Çölyak hastalığının genellikle çocukluk çağında tanı konulan bir hastalık olduğunu ancak ileri yaşlarda da tanı konulabildiğinin altını çizen Sezikli, "1 yaşından 90 yaşına kadar tanı konulabiliyor. 75 yaşında tanı koyduğum hasta biliyorum. O yaşa kadar bir şekilde saklanmış, tanı konulmamış. Çocukluk çağında şikayetler çok daha belirgin. İshal, büyüme, gelişim bozukluğu, karın şişliği gibi belirtiler var ama yetişkin çağda çok daha zor tanı koymak. Çok gizli çölyaklarımız var. Yetişkin yaşlarda başka şikayetlerle bize gelmesinden ve hekimin aklına gelmemesinden kaynaklı geç tanı konulabiliyor." diye konuştu.
Çölyak hastalığının eşlerin çocuk sahibi olmasına da engel olabileceğini anlatan Sezikli, "Evlenmiş, yıllarca çocuk sahibi olamamış çiftler var. Testlerde hiçbir sorun bulunmuyor ama bir çölyak testi yapıyorsunuz, hastalık çıkıyor. Diyetine uyuyor, tamamen normal bir hayata sahip oluyor. Tekrarlayan düşükler yapabiliyor ya da psikolojik rahatsızlıklara neden olabiliyor. Ağır ilaç vermeden, ağır ameliyat geçirmeden diyetle düzelebilen onlarca şikayet var." ifadelerini kullandı.

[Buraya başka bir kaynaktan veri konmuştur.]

(* ===== verification/RawFacts.v ===== *)
(** * Raw JSON members

    A [json.RawMessage] that holds the text of an encoded value is marshalled
    unchanged, so that a struct with such a member has the text of the struct with
    the value itself in its place. *)
From Stdlib Require Import ZArith Lia Strings.Byte.
From stdpp Require Import sorting numbers gmap strings base list.
From S2P Require Import Prelude Errors Utf8 GoJson JsonFacts Canonical.
Open Scope Z_scope.

(** ** Strings *)

Definition escaped_byte (b : byte) : bool :=
  bool_decide (b = x3c) || bool_decide (b = x3e) || bool_decide (b = x26) || bool_decide (b = xe2).

Lemma compact_body_plain b r : escaped_byte b = false -> compact_body (b :: r) = b :: compact_body r.
Proof. by_bytes b. Qed.

Lemma compact_body_plains l r : forallb (fun b => negb (escaped_byte b)) l = true -> compact_body (l ++ r) = l ++ compact_body r.
Proof.
  induction l as [|b l IH]; [done|]. cbn [forallb app]. intros H. bool_prop.
  rewrite compact_body_plain by done. by rewrite IH.
Qed.

Lemma quote_ascii_plain b : b2z b < 128 -> forallb (fun b => negb (escaped_byte b)) (quote_ascii b) = true.
Proof. intros H. revert H. by_bytes b. Qed.

(** One step of [compact_body], with the rest left open. *)
Definition compact_step (f : bytes -> bytes) (s : bytes) : bytes :=
  match s with
  | xe2 :: x80 :: xa8 :: r => go_bytes "\u2028" ++ f r
  | xe2 :: x80 :: xa9 :: r => go_bytes "\u2029" ++ f r
  | x3c :: r => go_bytes "\u003c" ++ f r
  | x3e :: r => go_bytes "\u003e" ++ f r
  | x26 :: r => go_bytes "\u0026" ++ f r
  | c :: r => c :: f r
  | [] => []
  end.

Lemma compact_body_step s : compact_body s = compact_step compact_body s.
Proof. destruct s; reflexivity. Qed.

Lemma compact_body_e2 b c r :
  (b, c) <> (x80, xa8) -> (b, c) <> (x80, xa9) ->
  compact_body (xe2 :: b :: c :: r) = xe2 :: compact_body (b :: c :: r).
Proof.
  intros H1 H2. rewrite compact_body_step. generalize compact_body as f. intros f.
  destruct b; try exact eq_refl. destruct c; try exact eq_refl; [by destruct H1|by destruct H2].
Qed.

Lemma unescaped b : b2z b <> 60 -> b2z b <> 62 -> b2z b <> 38 -> b2z b <> 226 -> escaped_byte b = false.
Proof.
  intros H1 H2 H3 H4. unfold escaped_byte.
  rewrite !bool_decide_false; [done|intros ->; by vm_compute in *..].
Qed.

(** A rune that the encoder writes as it is, the compacter keeps. *)
Lemma rune_seq_compact r m t :
  rune_seq r m -> r <> 8232 -> r <> 8233 -> compact_body (m ++ t) = m ++ compact_body t.
Proof.
  intros Hs H1 H2. pose proof (rs_enc _ _ Hs) as He. pose proof (rs_big _ _ Hs) as Hb. pose proof (rs_high _ _ Hs) as Hh.
  destruct (decide (xe2 ∈ m)) as [Hin|Hin].
  2: { apply compact_body_plains. apply forallb_forall. intros b Hm. apply list_elem_of_In in Hm.
       rewrite Forall_forall in Hh. specialize (Hh b Hm). apply negb_true_iff, unescaped; try lia.
       intros E. apply Hin. by rewrite <- (b2z_inj b xe2 E). }
  assert (forall z, 0 <= z < 256 -> z <> 226 -> xe2 <> z2b z) as Hz.
  { intros z Hz Hne E. apply (f_equal b2z) in E. rewrite b2z_z2b in E by done. by apply Hne. }
  assert (forall z, 128 <= z < 192 -> escaped_byte (z2b z) = false) as Hc.
  { intros z Hzr. apply unescaped; rewrite b2z_z2b; lia. }
  unfold encode_rune in He. repeat case_match; subst m; rewrite ?elem_of_cons, elem_of_nil in Hin.
  - lia.
  - exfalso. destruct Hin as [Hin|[Hin|[]]]; revert Hin; apply Hz; divmod_lia.
  - assert (r / 4096 = 2) as Hr.
    { destruct Hin as [Hin|[Hin|[Hin|[]]]]; [|exfalso; revert Hin; apply Hz; divmod_lia..].
      destruct (decide (r / 4096 = 2)); [done|]. exfalso. revert Hin. apply Hz; divmod_lia. }
    rewrite Hr. change (z2b (224 + 2)) with xe2. cbn [app].
    rewrite compact_body_e2; [by rewrite !compact_body_plain by (apply Hc; divmod_lia)|..];
      intros [= Ea Eb]; apply (f_equal b2z) in Ea, Eb; rewrite b2z_z2b in Ea, Eb by divmod_lia;
      vm_compute (b2z x80) in Ea; vm_compute (b2z xa8) in Eb; vm_compute (b2z xa9) in Eb; divmod_lia.
  - exfalso. destruct Hin as [Hin|[Hin|[Hin|[Hin|[]]]]]; revert Hin; apply Hz; divmod_lia.
  - naive_solver.
Qed.

Lemma compact_quote_body s : compact_body (quote_body s) = quote_body s.
Proof.
  unfold quote_body.
  induction s as [|b t Hb E IH|b t Hb D E IH|r m t Hs E IH] using rune_ind; [done|..]; rewrite E; cbn [flat_map].
  - rewrite quote_rune_ascii, compact_body_plains, IH by auto using quote_ascii_plain. done.
  - rewrite compact_body_plains, IH; done.
  - unfold quote_rune at 1 3. rewrite (bad_rune_multi _ _ Hs). cbn [fst snd].
    rewrite (proj2 (Z.ltb_ge _ _)) by apply (rs_big _ _ Hs).
    destruct (Z.eqb_spec r 8232); [by rewrite compact_body_plains, IH|].
    destruct (Z.eqb_spec r 8233); [by rewrite compact_body_plains, IH|].
    by rewrite (rune_seq_compact r m _ Hs), IH.
Qed.

Lemma scan_quote s rest : compact_string <$> scan_string (quote_body (go_bytes s) ++ x22 :: rest) = Some (quote s, rest).
Proof. rewrite scan_quote_body. cbn. unfold compact_string. cbn [fst snd]. by rewrite compact_quote_body. Qed.

(** ** Values *)

Fixpoint depth (v : Value) : Z :=
  match v with
  | JArr l => 1 + foldr Z.max 0 (map depth l)
  | JObj l => 1 + foldr Z.max 0 (map (fun p => match p with (_, x) => depth x end) l)
  | _ => 0
  end.

(** [v] is scanned whole wherever it stands, with fuel for its cost. *)
Definition scans (v : Value) : Prop := forall n d rest,
  (cost v <= n)%nat -> d + depth v <= maxNestingDepth -> num_end rest = true ->
  scan_value n d (encode v ++ rest) = Some (encode v, rest).

Lemma skip_ws_start s : starts_value s = true -> skip_ws s = s.
Proof. destruct s as [|c s]; [done|]. cbn [skip_ws starts_value]. by_bytes c. Qed.

Lemma scan_value_number n d c t rest s r :
  (n > 0)%nat -> (c = x2d \/ is_digit c = true) -> s = c :: t -> scan_number (s ++ rest) = Some (s, r) ->
  scan_value n d (s ++ rest) = Some (s, r).
Proof.
  intros Hn Hc -> Hs. destruct n as [|n]; [lia|]. rewrite <- Hs. cbn [app].
  destruct Hc as [->|Hc]; [done|]. revert Hs. by_bytes c.
Qed.

Lemma scans_int z : in_i64 z = true -> scans (JInt z).
Proof.
  intros _ n d rest Hn _ Hend. cbn [encode]. cbn [cost] in Hn.
  destruct (format_int z) as [|c t] eqn:E; [by pose proof (format_int_start z) as Hs; rewrite E in Hs|].
  apply (scan_value_number n d c t); [lia| |done|rewrite <- E; by apply scan_number_format].
  revert E. unfold format_int. destruct (Z.ltb_spec z 0) as [|Hp]; [intros [= <-]; by left|].
  destruct (format_uint_decimal z Hp) as [D1 _ _ _ _]. intros E. rewrite E in D1.
  simpl in D1. apply andb_true_iff in D1 as [D1 _]. by right.
Qed.

Lemma scans_str s : scans (JStr s).
Proof.
  intros n d rest Hn _ _. destruct n as [|n]; [cbn in Hn; lia|]. cbn [encode]. unfold quote. cbn [app].
  rewrite <- app_assoc. cbn [app]. exact (scan_quote s rest).
Qed.

(** After the first of them, the elements of an array. *)
Definition tail_text (items : list bytes) : bytes := flat_map (fun y => ","%byte :: y) items.

Lemma join_tail x l : join [","%byte] (x :: l) = x ++ tail_text l.
Proof. apply join_cons. Qed.

Lemma tail_cons y items rest : tail_text (y :: items) ++ rest = ","%byte :: y ++ tail_text items ++ rest.
Proof. unfold tail_text. cbn. by rewrite <- app_assoc. Qed.

Lemma num_end_tail items c rest :
  c = "]"%byte \/ c = "}"%byte -> num_end (tail_text items ++ c :: rest) = true.
Proof. intros Hc. destruct items; [|done]. by destruct Hc as [-> | ->]. Qed.

Lemma scan_elems_ok l : Forall scans l -> forall x n d rest, scans x ->
  (S (cost x) + sum_list (map (fun x => S (cost x)) l) <= n)%nat ->
  Forall (fun v => d + depth v <= maxNestingDepth) (x :: l) ->
  scan_elems n d (encode x ++ tail_text (map encode l) ++ "]"%byte :: rest)
  = Some (encode x ++ tail_text (map encode l) ++ ["]"%byte], rest).
Proof.
  induction 1 as [|y l Hy _ IH]; intros x n d rest Hx Hn Hd; apply Forall_cons in Hd as [Hdx Hd];
    (destruct n as [|n]; [simpl in Hn; lia|]); cbn [scan_elems map]; cbn [map sum_list foldr] in Hn.
  - cbn [tail_text flat_map app]. rewrite Hx by (done || lia). cbn. done.
  - rewrite Hx by (done || lia || by apply (num_end_tail (encode y :: map encode l)); left).
    cbn [mbind option_bind]. rewrite !tail_cons. cbn [skip_ws is_space]. change (is_space ","%byte) with false. cbv iota.
    rewrite IH by (done || (simpl in Hn; lia)). cbn [cons_fst fmap option_fmap option_map]. by rewrite <- !app_assoc.
Qed.

Lemma max_bound {A} (f : A -> Z) l d m :
  d + (1 + foldr Z.max 0 (map f l)) <= m -> d + 1 <= m /\ Forall (fun x => d + 1 + f x <= m) l.
Proof.
  induction l as [|x l IH]; cbn; [intros; split; [lia|constructor]|].
  intros H. destruct IH as [H1 H2]; [lia|]. split; [lia|]. constructor; [lia|done].
Qed.

Lemma scan_open_arr n d r :
  starts_value r = true -> d + 1 <= maxNestingDepth ->
  scan_value (S n) d ("["%byte :: r) = cons_fst ["["%byte] (scan_elems n (d + 1) r).
Proof.
  intros Hs Hd. cbn [scan_value skip_ws]. change (is_space "["%byte) with false. cbv iota.
  rewrite (proj2 (Z.ltb_ge _ _)) by lia. rewrite (skip_ws_start r Hs). destruct r as [|c r]; [done|]. by_bytes c.
Qed.

Lemma scan_open_obj n d r :
  starts_value r = true -> d + 1 <= maxNestingDepth ->
  scan_value (S n) d ("{"%byte :: r) = cons_fst ["{"%byte] (scan_members n (d + 1) r).
Proof.
  intros Hs Hd. cbn [scan_value skip_ws]. change (is_space "{"%byte) with false. cbv iota.
  rewrite (proj2 (Z.ltb_ge _ _)) by lia. rewrite (skip_ws_start r Hs). destruct r as [|c r]; [done|]. by_bytes c.
Qed.

Lemma scans_arr l : Forall scans l -> Forall (fun v => parseable v = true) l -> scans (JArr l).
Proof.
  intros Hl Hp n d rest Hn Hd _. destruct n as [|n]; [simpl in Hn; lia|]. cbn [encode app].
  cbn [depth] in Hd. apply max_bound in Hd as [Hd Hds]. destruct Hl as [|x l Hx Hl].
  { cbn [map join app scan_value skip_ws]. change (is_space "["%byte) with false. cbv iota.
    by rewrite (proj2 (Z.ltb_ge _ _)) by lia. }
  apply Forall_cons in Hp as [Hpx _].
  cbn [map]. rewrite join_tail, <- !app_assoc. cbn [app].
  rewrite scan_open_arr by (done || by apply starts_value_app, encode_start).
  rewrite scan_elems_ok by (done || (simpl in Hn; lia)). reflexivity.
Qed.

(** A member of an object. *)
Definition member (p : string * Value) : bytes := match p with (k, x) => quote k ++ ":"%byte :: encode x end.

Lemma scan_members_ok l : Forall (fun p => scans p.2) l -> forall p n d rest, scans p.2 ->
  (S (cost p.2) + sum_list (map (fun p => match p with (_, x) => S (cost x) end) l) <= n)%nat ->
  Forall (fun p => d + depth p.2 <= maxNestingDepth) (p :: l) ->
  scan_members n d (member p ++ tail_text (map member l) ++ "}"%byte :: rest)
  = Some (member p ++ tail_text (map member l) ++ ["}"%byte], rest).
Proof.
  induction 1 as [|[k' y] l Hy _ IH]; intros [k x] n d rest Hx Hn Hd; apply Forall_cons in Hd as [Hdx Hd];
    (destruct n as [|n]; [simpl in Hn; lia|]); cbn [scan_members map]; cbn [snd map] in *;
    unfold member at 1; unfold quote; cbn [app skip_ws]; change (is_space x22) with false; cbv iota;
    rewrite <- !app_assoc; cbn [app]; rewrite scan_quote; cbn [mbind option_bind skip_ws];
    change (is_space ":"%byte) with false; cbv iota.
  - cbn [tail_text flat_map app]. rewrite Hx by (done || (simpl in Hn; lia)).
    cbn [mbind option_bind skip_ws]. change (is_space "}"%byte) with false. cbv iota. unfold member.
    by rewrite <- !app_assoc.
  - rewrite Hx by (done || (simpl in Hn; lia) || by apply (num_end_tail (member (k', y) :: map member l)); right).
    cbn [mbind option_bind]. rewrite !tail_cons. cbn [skip_ws]. change (is_space ","%byte) with false. cbv iota.
    rewrite (IH (k', y)) by (done || (simpl in Hn; simpl; lia)). cbn [cons_fst fmap option_fmap option_map].
    change (member (k, x)) with (quote k ++ ":"%byte :: encode x). rewrite <- !app_assoc. cbn [app]. by rewrite <- !app_assoc.
Qed.

Lemma scans_obj l : Forall (fun p => scans p.2) l -> scans (JObj l).
Proof.
  intros Hl n d rest Hn Hd _. destruct n as [|n]; [simpl in Hn; lia|]. cbn [encode app].
  cbn [depth] in Hd. apply max_bound in Hd as [Hd Hds]. destruct Hl as [|p l Hx Hl].
  { cbn [map join app scan_value skip_ws]. change (is_space "{"%byte) with false. cbv iota.
    by rewrite (proj2 (Z.ltb_ge _ _)) by lia. }
  change (map (fun p => match p with (k, x) => quote k ++ ":"%byte :: encode x end) (p :: l)) with (member p :: map member l).
  rewrite join_tail, <- !app_assoc. cbn [app].
  rewrite scan_open_obj by (done || by destruct p).
  rewrite scan_members_ok; [reflexivity|done|done| |].
  - destruct p. simpl in Hn |- *. lia.
  - eapply Forall_impl; [exact Hds|]. by intros [].
Qed.

Lemma encode_scans v : parseable v = true -> scans v.
Proof.
  induction v as [|[]|z|s|l IH|l IH|t] using Value_nested_ind; intros Hp;
    try (intros [|n] d rest Hn Hd Hend; [cbn in Hn; lia|reflexivity]).
  - by apply scans_int.
  - apply scans_str.
  - simpl in Hp. apply scans_arr.
    + induction IH as [|x l Hx _ IHl]; simpl in Hp; bool_prop; constructor; auto.
    + clear IH. induction l; simpl in Hp; bool_prop; constructor; auto.
  - simpl in Hp. apply andb_true_iff in Hp as [_ Hp]. apply scans_obj.
    induction IH as [|[k x] l Hx _ IHl]; simpl in Hp; bool_prop; constructor; auto.
  - done.
Qed.

(** The text of a value passes through a raw member unchanged. *)
Lemma marshal_raw_encode v :
  parseable v = true -> depth v <= maxNestingDepth -> marshal_raw (Some (encode v)) = Ok (encode v).
Proof.
  intros Hp Hd. unfold marshal_raw. pose proof (cost_encode v Hp) as Hc.
  pose proof (encode_scans v Hp (scan_fuel (encode v)) 0 []) as Hs. rewrite app_nil_r in Hs.
  rewrite Hs by (done || lia || (unfold scan_fuel; lia)). by rewrite bool_decide_true.
Qed.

Sezikli, çölyak hastalarının diyete eksiksiz uyması gerektiğini vurgulayarak, şunları kaydetti:
"Diyet yapmıyorum, sağlık şikayetim de yok' diyen hastalarımız oluyor. Diyet yapmaktan bıkmış hastalarımız var. Zor bir süreç ama maalesef diyet yapmadığınızda sadece bu iş demir eksikliği anemisiyle, kemik erimesiyle kalmıyor. Bilimsel çalışmalar gösteriyor ki çölyak hastaları diyet yapmazsa orta ve uzun vadede vücuttaki belirli kanserlerde belirgin artış oluyor. Çölyak hastasıysak çocuklarımız, kendimiz için uzun vadede bu tür rahatsızlıklara yakalanmamak için 'diyet yapmıyorum' seçeneğini kullanmamamız lazım. İyiyseniz diyete devam edin. Diyet yapıp düzelmiyorsanız, diyete uymuyor olabilirsiniz."
Konferansın ardından Vali Mustafa Çiftçi'nin eşi Azime Çiftçi, Çorum Belediye Başkan Yardımcısı İsmail Yağbat ve Çorum Çölyak Derneği Başkanı Fatma Müjgan Demir, çölyak hastası çocuklarla glütensiz pasta kesti.
Programda ayrıca, çölyak hastası öğrencilere yarıyıl hediyesi verildi.